Change can occur over a long time, all at once or anywhere in between. When life changes, we develop new needs, or at least the perception of need. The horse was replaced by the automobile, but the horse wasn’t broken. We perceived that we needed to travel faster and more efficiently. On that notion, the car is only a band-aid until we invent the Star Trek transporter. Whether it’s for a product or a service, leaders must recognize that every idea is simply a step towards a better solution. It could help progress, or it could help narrow down what doesn’t work.

            Replace it: “What insights have we gathered?”

Insights come from engaging and listening to the end user. That may be the customer, or it may be the individual team members. People do not always know that something is broken, or that something can be better. More importantly, however, is that seeking insights is the beginning of an iterative process of improving a situation. This helps maintain an attitude of growth, where ideas are fluid and malleable. Insights not only create ideas, but help shape their offspring.

“You work for me”

There are two scenarios for any leader; you own the organization, or you don’t. If you do own it, you should have a goal that is driving all the work done by your team. That goal, the “why” to your “what”, is what people are working for, not a lone individual. The person doesn’t work for you. Their position is a subordinate one to your position as a leader. The human who fills that subordinate position works for a purpose.
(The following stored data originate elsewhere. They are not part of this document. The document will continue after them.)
(* ===== verification/NsSpecs.v ===== *)
(** What the operations on namespaces do (respcas/src/storage.rs,
    namespace.rs, content.rs): which calls only read, and for the others what
    they write to the namespace database, on every branch and under every
    pattern of failures. *)

From S2P Require Import Prelude Bytes Resp Externals BlockIds Codec Records StoreHeader MetaStore Commands Disk BlockStream Placement MetaOps Accounting Engine BatchSpecs WriteSpecs Chunking Namespaces ObjectSpecs.
From Stdlib Require Import Strings.Byte.
Local Open Scope Z_scope.
#[local] Set Warnings "-clear-no-such-hyp,-register-all".

Section Reads.
Context {S T D : Type} `{StoreLaws S T, DiskLaws D, Blake3Laws, Md5, FasterHexLaws, MsgpackLaws}.
Abbreviation RW := (RespWorld S D).
Abbreviation NM := (M RW NsErr).
Implicit Types (rw : RW) (m : kvmap).

(** The namespace database of a world. *)
Definition nskv rw : kvmap := kv (w_ns (rw_world rw)).

(** The metadata record of a namespace. *)
Definition meta_of m (name : bytes) : option NamespaceMeta :=
  raw ← m !! (DEFAULT_BUCKET_TREE, name);
  match from_msgpack raw with Ok meta => Some meta | Err _ => None end.

(** Nothing a later call could read has changed. *)
Definition quiet rw rw' : Prop :=
  nskv rw' = nskv rw /\ kv (w_shared (rw_world rw')) = kv (w_shared (rw_world rw)) /\
  w_disk (rw_world rw') = w_disk (rw_world rw) /\ rw_cache rw' = rw_cache rw.

#[global] Instance quiet_refl : Reflexive quiet.
Proof. by intros rw. Qed.
#[global] Instance quiet_trans : Transitive quiet.
Proof. intros a b c (?&?&?&?) (?&?&?&?). split_and!; congruence. Qed.

Lemma quiet_winv cfg rw rw' F : quiet rw rw' -> winv cfg (rw_world rw) F -> winv cfg (rw_world rw') F.
Proof. intros (Hn & Hs & Hd & _). unfold winv, wfiles, nskv in *. by rewrite Hn, Hs, Hd. Qed.

Lemma quiet_nskv rw rw' : quiet rw rw' -> nskv rw' = nskv rw.
Proof. by intros (?&_). Qed.
Lemma quiet_cache rw rw' : quiet rw rw' -> rw_cache rw' = rw_cache rw.
Proof. by intros (_&_&_&?). Qed.

(* ------------------------------------------------------------------ *)
(** * Running a component inside the world *)

Lemma wp_on_meta {A} (m : M S MetaError A) rw Q :
  wp m (w_ns (rw_world rw)) (fun r s' =>
    Q (map_err StorageMeta r)
      (mkRespWorld (mkWorld s' (w_shared (rw_world rw)) (w_disk (rw_world rw)) (w_counters (rw_world rw))) (rw_cache rw))) ->
  wp (on_meta m) rw Q.
Proof. unfold wp, on_meta. by destruct (m (w_ns (rw_world rw))). Qed.

Lemma wp_on_engine {A} (m : M (World S D) EngErr A) rw Q :
  wp m (rw_world rw) (fun r w' => Q (map_err NsEngine r) (mkRespWorld w' (rw_cache rw))) -> wp (on_engine m) rw Q.
Proof. unfold wp, on_engine. by destruct (m (rw_world rw)). Qed.

(** A read of the namespace database. *)
Lemma wp_read_meta {A} (m : M S MetaError A) rw (P : result MetaError A -> Prop) Q :
  wp m (w_ns (rw_world rw)) (fun r s' => kv s' = nskv rw /\ P r) ->
  (forall r rw', quiet rw rw' -> P r -> Q (map_err StorageMeta r) rw') ->
  wp (on_meta m) rw Q.
Proof.
  intros Hm HQ. apply wp_on_meta. eapply wp_mono; [exact Hm|]. intros r s' [Hk HP]. by apply HQ.
Qed.

Lemma wp_from_cache {A} (f : gmap bytes Namespace -> A) rw Q : Q (Ok (f (rw_cache rw))) rw -> wp (from_cache f) rw Q.
Proof. done. Qed.

(** A call that only reads, with what its answer means. *)
Definition reads {A} (m : NM A) rw (P : A -> Prop) : Prop :=
  wp m rw (fun r rw' => quiet rw rw' /\ match r with Ok a => P a | Err _ => True end).

Lemma reads_use {A} (m : NM A) rw P Q :
  reads m rw P ->
  (forall a rw', quiet rw rw' -> P a -> Q (Ok a) rw') -> (forall e rw', quiet rw rw' -> Q (Err e) rw') -> wp m rw Q.
Proof.
  unfold reads. intros Hm Hok Herr. eapply wp_mono; [exact Hm|]. intros [a|e] rw' [Hq Hr]; [by apply Hok|by apply Herr].
Qed.

Lemma reads_bind {A B} (m : NM A) (k : A -> NM B) rw P P' :
  reads m rw P -> (forall a rw', quiet rw rw' -> P a -> reads (k a) rw' P') -> reads (m ≫= k) rw P'.
Proof.
  unfold reads. intros Hm Hk. apply wp_bind. eapply wp_mono; [exact Hm|]. intros [a|e] rw' [Hq Hr]; cbn beta iota; [|done].
  eapply wp_mono; [by apply Hk|]. intros r rw2 [Hq2 Hr2]. split; [by etrans|done].
Qed.

Lemma reads_ret {A} (a : A) rw (P : A -> Prop) : P a -> reads (mret a) rw P.
Proof. intros. by apply wp_ret. Qed.
Lemma reads_err {A} e rw (P : A -> Prop) : reads (M_err e) rw P.
Proof. by apply wp_err. Qed.
Lemma reads_mono {A} (m : NM A) rw (P P' : A -> Prop) : reads m rw P -> (forall a, P a -> P' a) -> reads m rw P'.
Proof. unfold reads. intros Hm HP. eapply wp_mono; [exact Hm|]. intros [a|e] rw' [Hq Hr]; split; auto. Qed.

Lemma reads_meta {A} (m : M S MetaError A) rw (P : A -> Prop) :
  wp m (w_ns (rw_world rw)) (fun r s' => kv s' = nskv rw /\ match r with Ok a => P a | Err _ => True end) ->
  reads (on_meta m) rw P.
Proof.
  intros Hm. apply (wp_read_meta m rw _ _ Hm). intros [a|e] rw' Hq HP; by split.
Qed.

Lemma reads_cache {A} (f : gmap bytes Namespace -> A) rw : reads (from_cache f) rw (fun a => a = f (rw_cache rw)).
Proof. by apply wp_from_cache. Qed.

Lemma reads_props ns rw n :
  rw_cache rw !! ns = Some n -> reads (props_of ns) rw (fun p => p = ns_props n).
Proof. intros Hn. eapply reads_mono; [apply reads_cache|]. simpl. intros p ->. by rewrite Hn. Qed.
Lemma reads_tree ns rw n :
  rw_cache rw !! ns = Some n -> reads (tree_of ns) rw (fun t => t = ns_tree n).
Proof. intros Hn. eapply reads_mono; [apply reads_cache|]. simpl. intros p ->. by rewrite Hn. Qed.
Lemma reads_name ns rw n :
  rw_cache rw !! ns = Some n -> reads (name_of ns) rw (fun b => b = pr_namespace_name (ns_props n)).
Proof.
  intros Hn. eapply reads_bind; [by eapply reads_props|]. intros p rw' _ ->. by apply reads_ret.
Qed.

(* ------------------------------------------------------------------ *)
(** * The namespace list *)

Lemma reads_require name rw : reads (require_namespace name) rw (fun _ => True).
Proof.
  eapply (reads_bind _ _ _ (fun _ => True)).
  - apply reads_meta. eapply wp_mono; [apply tree_exists_spec|]. intros [b|e] s' Hk; by split.
  - intros [|] rw' _ _; [by apply reads_ret|apply reads_err].
Qed.

Lemma reads_open name rw : reads (on_meta (tree_open name)) rw (fun t => t = name).
Proof. apply reads_meta. eapply wp_mono; [apply tree_open_spec|]. by intros [t|e] s' [Hk Ht]. Qed.

Lemma reads_namespace name rw : reads (get_namespace name) rw (fun t => t = name).
Proof. eapply reads_bind; [apply reads_require|]. intros u rw' _ _. apply reads_open. Qed.

Lemma reads_contains t key rw :
  reads (on_meta (tree_contains_key t key)) rw (fun b => b = bool_decide (is_Some (nskv rw !! (t, key)))).
Proof. apply reads_meta. eapply wp_mono; [apply tree_contains_key_spec|]. by intros [b|e] s' [Hk Hb]. Qed.

Lemma reads_get t key rw : reads (on_meta (tree_get t key)) rw (fun v => v = nskv rw !! (t, key)).
Proof. apply reads_meta. eapply wp_mono; [apply tree_get_spec|]. by intros [b|e] s' [Hk Hb]. Qed.

Lemma reads_codec {A} (r : result string A) rw : reads (lift_codec r) rw (fun a => r = Ok a).
Proof. unfold lift_codec. apply wp_lift. destruct r; simpl; by split. Qed.

Lemma reads_row name rw :
  reads (on_meta (bucketlist_tree ← tree_open DEFAULT_BUCKET_TREE; tree_get bucketlist_tree name)) rw
    (fun v => v = nskv rw !! (DEFAULT_BUCKET_TREE, name)).
Proof.
  apply reads_meta. apply wp_bind. eapply wp_mono; [apply tree_open_spec|]. intros [t|e] s' [Hk Ht]; [subst t|done].
  eapply wp_mono; [apply tree_get_spec|]. unfold nskv. intros [v|e] s2 [Hk2 Hv]; rewrite Hk2, Hk; [|done].
  by rewrite Hv, Hk.
Qed.

Lemma reads_namespace_meta name rw :
  reads (get_namespace_meta name) rw (fun meta => meta_of (nskv rw) name = Some meta).
Proof.
  eapply reads_bind; [apply reads_require|]. intros u rw1 Hq1 _.
  eapply reads_bind; [apply reads_row|]. intros v rw2 Hq2 Hv. rewrite (quiet_nskv _ _ Hq1) in Hv.
  destruct v as [raw|]; [|apply reads_err]. eapply reads_mono; [apply reads_codec|].
  intros meta Hm. unfold meta_of. rewrite <- Hv. simpl. by rewrite Hm.
Qed.

(** A record of the list. *)
Definition listed m (item : result NsErr NamespaceMeta) : Prop :=
  match item with
  | Ok meta => exists name raw, m !! (DEFAULT_BUCKET_TREE, name) = Some raw /\ from_msgpack raw = Ok meta
  | Err _ => True
  end.

(** A loop over the namespaces that reads visits records of the list only, and
    no more than it has fuel for. *)
Lemma each_namespace_reads {A} fuel (f : result NsErr NamespaceMeta -> A -> NM A) (I : nat -> A -> Prop) rw0 :
  (forall item acc n rw, quiet rw0 rw -> I n acc -> listed (nskv rw0) item -> reads (f item acc) rw (I (Datatypes.S n))) ->
  forall acc cursor n rw, quiet rw0 rw -> I n acc ->
  reads (each_namespace fuel f acc cursor) rw (fun a => exists k, (k <= n + fuel)%nat /\ I k a).
Proof.
  intros Hf. induction fuel as [|fuel IH]; intros acc cursor n rw Hq Hacc.
  { apply reads_ret. exists n. split; [lia|done]. }
  cbn [each_namespace].
  eapply (reads_bind _ _ _ (fun item => match item with
    | Ok (Some (k, v)) => nskv rw0 !! (DEFAULT_BUCKET_TREE, k) = Some v | _ => True end)).
  { apply wp_try. eapply (wp_read_meta _ _ (fun r => match r with
      | Ok (Some (k, v)) => nskv rw0 !! (DEFAULT_BUCKET_TREE, k) = Some v | _ => True end)).
    - eapply wp_mono; [apply tree_next_spec|]. intros r s' [Hk Hr]. split; [done|].
      destruct r as [[[k v]|]|e]; try done. destruct Hr as [_ Hv]. by rewrite <- (quiet_nskv _ _ Hq).
    - intros r rw1 Hq1 HP. split; [done|]. by destruct r as [[[k v]|]|e]. }
  intros item rw1 Hq1 Hi. assert (quiet rw0 rw1) as Hq01 by (by etrans).
  assert (forall item' cursor', listed (nskv rw0) item' ->
    reads (acc ← f item' acc; each_namespace fuel f acc cursor') rw1
      (fun a => exists k, (k <= n + Datatypes.S fuel)%nat /\ I k a)) as Hgo.
  { intros item' cursor' Hl. eapply reads_bind; [by apply (Hf item' acc n rw1)|]. intros acc' rw2 Hq2 Hacc'.
    eapply reads_mono; [apply (IH acc' cursor' (Datatypes.S n)); [by etrans|done]|].
    intros a (k & Hk & Ha). exists k. split; [lia|done]. }
  destruct item as [[[k v]|]|e]; [apply Hgo| |by apply Hgo].
  - destruct (from_msgpack v) as [meta|e] eqn:E; simpl; [|done]. by exists k, v.
  - apply reads_ret. exists n. split; [lia|done].
Qed.

Lemma for_namespaces_reads {A} env (f : result NsErr NamespaceMeta -> A -> NM A) (I : nat -> A -> Prop) acc rw :
  I 0%nat acc ->
  (forall item acc n rw', quiet rw rw' -> I n acc -> listed (nskv rw) item -> reads (f item acc) rw' (I (Datatypes.S n))) ->
  reads (for_namespaces env f acc) rw (fun a => exists k, (k <= en_fuel env)%nat /\ I k a).
Proof.
  intros Hacc Hf. eapply reads_bind; [apply reads_open|]. intros t rw1 Hq1 _.
  by apply (each_namespace_reads _ _ I rw Hf acc None 0%nat).
Qed.

(** A namespace whose stored record says its keys are addresses. *)
Definition cas_ns m (name : bytes) : Prop :=
  exists meta, meta_of m name = Some meta /\ nm_key_mode meta = Cas.

(** The records of the list: of unreserved names, each under its own. *)
Definition rows_ok m : Prop :=
  forall name raw, m !! (DEFAULT_BUCKET_TREE, name) = Some raw ->
    reserved name = false /\ exists meta, from_msgpack raw = Ok meta /\ nm_name meta = name.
This leads us to the second scenario for any leader, where you don’t own the organization. In this case, these words should never leave your mouth. In this case, not only do they not work for you, the organization isn’t even yours.

In fact, in either scenario, thinking those words in any situation should give you pause. It is the perfect time to look at your implicit theory on leadership. You, as a leader, are not the business. This is to say, you leave at some point during the day, hang out with other people, eat food, maybe sleep, get in a run, go shopping, and take care of personal tasks. Do your team members come with you? Exactly, they go home and tend to their personal lives just the same.

When we think of people working for us, we are taking a supercilious view of our position. If anyone works for anyone, the leader works for everyone else. That brings us to an interesting replacement.

Replace it: “How can I help you?”

The reason that spawns the “You work for me” attitude is that some individual on the team is doing something you feel isn’t part of the job you gave them. This could include (but is certainly not limited to) going around you to another supervisor, doing work for another department, or working on something personal. Whatever the case may be, the leader is there to help that individual do their best job. In taking on something that is outside the scope of their specific job responsibilities, which is just a position working for another position, people are telling you that something isn’t functioning correctly for them. As humans and leaders, it’s necessary to recognize these moments and step in to help. It is not our role to step in and demand compliance and submission.

What terrible attitudes do you see in leadership?